Вошли, как всегда, в кабинет. Сказали, что хотели его поздравить с победой. Он вышел на кухню и неожиданно для нас вернулся с бутылкой водки. Налил нам и себе по-фронтовому в стаканы. Стал каким-то серьезным и торжественным, что бывало с ним редко, и сказал:
– Выпейте, ребята! Вы это сделали! За ваше здоровье. Спасибо вам! – и выпил, не поморщившись, тоже как-то просто и серьезно, как пьют в деревне после большой и тяжелой работы, принесшей всем удовлетворяющие плоды.
Он был всегда чрезвычайно внимателен к студентам. Знал, у кого нет пальто, а кому не на что поесть. Время было трудное, послевоенное. Были карточки, было голодно. Эйзенштейн каким-то только ему известным, незаметным способом ухитрялся помочь в трудную минуту.
Главной радостью в то время были для нас его лекции в институте. Он читал лекции по теории композиции, и снова все то, что я уже пережил как бы индивидуально, я переживал уже вместе со своими товарищами, снова поражаясь эрудиции, таланту, уму, обширности знаний.
Однажды я поехал к Эйзенштейну на дачу в Кратово. Эйзенштейн ждал меня с утра, но я завозился в городе и выехал только вечером. До этого на даче у него я не был. Но нашел сразу. И тут меня попутал лукавый. Когда Эйзенштейн спросил, почему я так поздно, я соврал, что очень долго искал дачу. Эйзенштейн выслушал меня, а утром я нашел около своей кровати аккуратнейшим образом, по всем правилам топографической науки, с соблюдением масштаба, выполненный рукой Эйзенштейна план расположения дачи по отношению к Казанской железной дороге. В плане были даже такие подробности, как сделанные красным цветом ягоды клубники на грядках, зеленые деревья, голубая речка и точное расположение туалета.

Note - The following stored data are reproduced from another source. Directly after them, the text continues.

(** [entry_loop fuel current_group rest]: the output lines appended from
    index [i] on, where [rest = lines[i:]]. *)
Fixpoint entry_loop (fuel : nat) (current_group : option str) (rest : list str)
  : list str :=
  match fuel with
  | O => []
  | S fuel' =>
      match rest with
      | [] => []
      | line :: tl =>
          if is_header line then
            A "#EXTM3U" :: entry_loop fuel' current_group tl
          else if is_extinf line then
            let '(attrs, title) := parse_extinf_attrs line in
            match detect_section_from_extinf line with
            | Some (c :: sec') =>
                let sec := c :: sec' in
                let attrs := section_attrs attrs title sec in
                build_extinf attrs title ::
                  match tl with
                  | next :: tl' =>
                      if negb (is_extinf next)
                      then next :: entry_loop fuel' (Some sec) tl'
                      else entry_loop fuel' (Some sec) tl
                  | [] => entry_loop fuel' (Some sec) tl
                  end
            | _ =>
                let after := dropwhile is_hash tl in
                let url := hd_error after in
                let attrs := entry_attrs attrs title url current_group in
                build_extinf attrs (name_of attrs) ::
                  match after with
                  | (c :: u) :: after' => (c :: u) :: entry_loop fuel' current_group after'
                  | _ => entry_loop fuel' current_group after
                  end
            end
          else line :: entry_loop fuel' current_group tl
      end
  end.

(** Lines 104-173 of [main]: the lines written to the output file. *)
Definition normalization_pass (raw : list str) : list str :=
  let lines := normalize_lines raw in
  entry_loop (List.length lines) None lines.

End Program.

(** A database that knows nothing beyond ASCII, for running examples. *)
Definition ascii_db : unicode_db :=
  {| uni_alnum := fun _ => false;
     uni_upper := fun c => [c];
     uni_tolower := fun c => c;
     uni_iscased := fun _ => false |}.

(** ** The reachability check of [main] (option [--check]) *)

(** Lines 185-195: the metadata lines of the output with the line that
    follows when it does not start with [#]; the index moves by two after
    a metadata line and by one otherwise. *)
Fixpoint collect_entries (U : unicode_db) (out_lines : list str)
  : list (str * option str) :=
  match out_lines with
  | [] => []
  | line :: rest =>
      if is_extinf U line then
        match rest with
        | next :: rest' =>
            (line, if negb (is_hash next) then Some next else None)
              :: collect_entries U rest'
        | [] => [(line, None)]
        end
      else collect_entries U rest
  end.

(** What a request gives: a status code, or an exception with its text. *)
Inductive response : Type :=
| Status (code : Z)
| Raised (msg : str).

(** The network, as seen by the loop: the answers to the HEAD and to the
    GET request made for the entry of index [i]. *)
Record network : Type := {
  net_head : nat -> str -> response;
  net_get : nat -> str -> response
}.

(** [str(n)] for an integer *)
Definition decimal (n : Z) : str := A (NilZero.string_of_int (Z.to_int n)).

(** Lines 202-213 for one URL: nothing when the entry is counted as OK,
    the reason otherwise. *)
Definition probe (net : network) (i : nat) (url : str) : option str :=
  let verdict (status : Z) :=
    if (status <? 400)%Z then None else Some (A "HTTP " ++ decimal status) in
  match net_head net i url with
  | Raised e => Some e
  | Status status =>
      if (400 <=? status)%Z then
        match net_get net i url with
        | Raised e => Some e
        | Status status' => verdict status'
        end
      else verdict status
  end.

(** Lines 196-213: the loop over the entries, with its counter [ok] and
    its list [bad]; [i] is the index of the first entry of [entries]. *)
Fixpoint check_loop (net : network) (i : nat) (entries : list (str * option str))
         (ok : nat) (bad : list (str * str)) : nat * list (str * str) :=
  match entries with
  | [] => (ok, bad)
  | (ext, url) :: entries' =>
      match url with
      | Some (c :: u) =>
          match probe net i (c :: u) with
          | None => check_loop net (S i) entries' (S ok) bad
          | Some reason => check_loop net (S i) entries' ok (bad ++ [(ext, reason)])
          end
      | _ => check_loop net (S i) entries' ok (bad ++ [(ext, A "<missing>")])
      end
  end.

Definition check_entries (net : network) (entries : list (str * option str))
  : nat * list (str * str) :=
  check_loop net 0 entries 0 [].

(** ** Notions used to state the properties *)

Definition all_space (w : str) : Prop := Forall (fun c => isspace c = true) w.

(** [normalize_lines] without its accumulator: the stripped lines, a blank
    one being dropped when the line before it was blank. *)
Fixpoint squeeze (prev_blank : bool) (lines : list str) : list str :=
  match lines with
  | [] => []
  | l :: lines' =>
      match strip l with
      | [] => if prev_blank then squeeze true lines' else [] :: squeeze true lines'
      | t => t :: squeeze false lines'
      end
  end.

(** No blank line is followed by a blank line. *)
Fixpoint no_blank_pair (l : list str) : Prop :=
  match l with
  | [] => True
  | a :: tl =>
      match tl with
      | b :: _ => a = [] -> b <> []
      | [] => True
      end /\ no_blank_pair tl
  end.

Definition nonblank (s : str) : bool := negb (is_blank s).

(** The serialized pair of key [k], when [attrs] holds a non-empty value
    for it; nothing otherwise. *)
Definition pair_of (attrs : dict) (k : str) : list str :=
  match dict_get k attrs with
  | Some (c :: v) => [k ++ A "=" ++ [dquote] ++ (c :: v) ++ [dquote]]
  | _ => []
  end.

(** The sanitization rule in the words of the specification: each run of
    white space becomes one full stop ([in_run] tells that the previous
    character was white space). *)
Fixpoint dots_for_space (in_run : bool) (s : str) : str :=
  match s with
  | [] => []
  | c :: tl =>
      if isspace c then
        if in_run then dots_for_space true tl else 46%N :: dots_for_space true tl
      else c :: dots_for_space false tl
  end.

Definition sanitize_rule (name : str) : str :=
  match filter id_char (dots_for_space false (strip name)) with
  | [] => A "unknown"
  | r => r
  end.

(** The Section Classifier in the words of the specification: a table of
    categories with their keywords, a keyword being looked for anywhere in
    the title, letter case ignored. *)
Fixpoint ci_prefix (U : unicode_db) (w s : str) : bool :=
  match w with
  | [] => true
  | c :: w' =>
      match s with
      | x :: s' => ci_char U c x && ci_prefix U w' s'
      | [] => false
      end
  end.

(** [P] holds of some suffix of [s]. *)
Fixpoint anywhere (P : str -> bool) (s : str) : bool :=
  P s || match s with
         | _ :: s' => anywhere P s'
         | [] => false
         end.

Definition ci_infix (U : unicode_db) (w s : str) : bool := anywhere (ci_prefix U w) s.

Мне было ужасно стыдно за свою ложь, так как я понимал, что Эйзенштейн сделал этот чертеж, заботясь о том, чтобы я, еще не совсем оправившийся от ранения, не плутал в поисках дачи в следующий раз. Он сделал это ночью, когда я видел уже второй сон. Этот чертеж я храню как свидетельство великодушия Эйзенштейна, со стыдом за свое вранье.